By early 2026, the open source project OpenClaw had become a phenomenon. In January, its GitHub star count crossed 100,000 as developer interest surged. Community dashboards and traffic analytics showed more than 2 million visitors in a single week. By March, OpenClaw topped 250,000 stars — overtaking React to become the most-starred software project on GitHub in just 60 days.
Created by Peter Steinberger, OpenClaw is a self-hosted, persistent AI assistant designed to run locally or on private servers. The project drew attention for its accessibility and unbounded autonomy: Users could deploy an AI model locally without depending on cloud infrastructure or external application programming interfaces (APIs).

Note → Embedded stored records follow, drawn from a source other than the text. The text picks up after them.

(** C8, as the code has it. What [load_ledger] does, by the content of
    the ledger file. It raises the malformed-ledger error ([RuntimeError])
    exactly when the file is present, its bytes decode, and [json.loads]
    either rejects the text with [JSONDecodeError] or returns a document
    that is not a list; append, verify and migrate then raise the same
    error and leave the store untouched. Bytes that do not decode raise
    [UnicodeDecodeError] instead, and a text in which [json.loads] meets
    an integer of more than 4300 digits or nesting beyond the recursion
    limit raises [ValueError] or [RecursionError]: the handler of line 60
    catches [JSONDecodeError] only. An absent file is the empty ledger,
    a file holding a list within the limits is that list. *)
Theorem load_ledger_malformed_exactly depth_left (d : Disk.disk) :
  match d !! LEDGER_PATH with
  | None => Disk.load_ledger depth_left d = Ok []
  | Some Disk.Undecodable => Disk.load_ledger depth_left d = Raise UnicodeDecodeError
  | Some (Disk.Utf8 (Disk.Overruns which)) =>
      Disk.load_ledger depth_left d = Raise (Disk.limit_error which)
  | Some (Disk.Utf8 (Disk.Plain (NotJson raw))) =>
      Disk.load_ledger depth_left d = Raise (RuntimeError NotValidJson)
      /\ stops_all (RuntimeError NotValidJson) (NotJson raw)
  | Some (Disk.Utf8 (Disk.Plain (JsonText doc))) =>
      match Disk.scan depth_left doc, doc with
      | Some which, _ => Disk.load_ledger depth_left d = Raise (Disk.limit_error which)
      | None, VList l => Disk.load_ledger depth_left d = Ok l
      | None, _ =>
          Disk.load_ledger depth_left d = Raise (RuntimeError NotAList)
          /\ stops_all (RuntimeError NotAList) (JsonText doc)
      end
  end.
Proof.
  unfold Disk.load_ledger, Disk.path_exists, Disk.read_text.
  destruct (d !! LEDGER_PATH) as [[|[[raw|doc]|which]]|] eqn:E; cbn; try reflexivity.
  - split; [reflexivity |]. apply stops_all_intro. intros w Hf.
    rewrite load_ledger_eq, Hf. reflexivity.
  - destruct (Disk.scan depth_left doc) as [which|]; [by destruct which |].
    destruct doc; try reflexivity;
      (split; [reflexivity |]; apply stops_all_intro; intros w Hf;
       rewrite load_ledger_eq, Hf; reflexivity).
  - by destruct which.
Qed.

Lemma load_ledger_malformed_exactly_witness :
  Disk.load_ledger 1000 (on_disk garbled_store) = Raise (RuntimeError NotValidJson)
  /\ append_ledger_entry "sentinel" "P0" t1000 garbled_store
     = (Raise (RuntimeError NotValidJson), garbled_store)
  /\ verify_ledger true true garbled_store
     = (Raise (RuntimeError NotValidJson), garbled_store)
  /\ migrate_ledger_in_place true garbled_store
     = (Raise (RuntimeError NotValidJson), garbled_store).
Proof.
  pose proof (load_ledger_malformed_exactly 1000 (on_disk garbled_store)) as H.
  change (on_disk garbled_store !! LEDGER_PATH)
    with (Some (Disk.Utf8 (Disk.Plain (NotJson "{not json")))) in H.
  destruct H as [Hload Hstops]. split; [exact Hload |].
  apply (Hstops garbled_store "sentinel" "P0" t1000 true true true). reflexivity.
Defined.

(** C8 does not hold as stated: a ledger file that is present and is not
    valid JSON, its bytes not even text, makes [load_ledger] raise
    [UnicodeDecodeError], not the malformed-ledger error; and a file that
    is valid JSON with a list at the top makes it raise [ValueError] when
    the list holds an integer of 4301 digits. *)
Lemma unreadable_ledger_raises_another_error :
  undecodable_disk !! LEDGER_PATH = Some Disk.Undecodable
  /\ Disk.load_ledger 1000 undecodable_disk = Raise UnicodeDecodeError
  /\ Disk.load_ledger 1000 overlong_disk = Raise ValueError.
Proof. vm_compute. repeat split; reflexivity. Qed.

Most AI agents today are triggered by a prompt, complete a defined task and then stop running. A long-running autonomous agent, or “claw,” works differently. These agents run persistently in the background, completing tasks on their own and surfacing only what requires a human decision. They operate on a heartbeat: At regular intervals, they check their task list, evaluate what needs action, and either act or wait for the next cycle.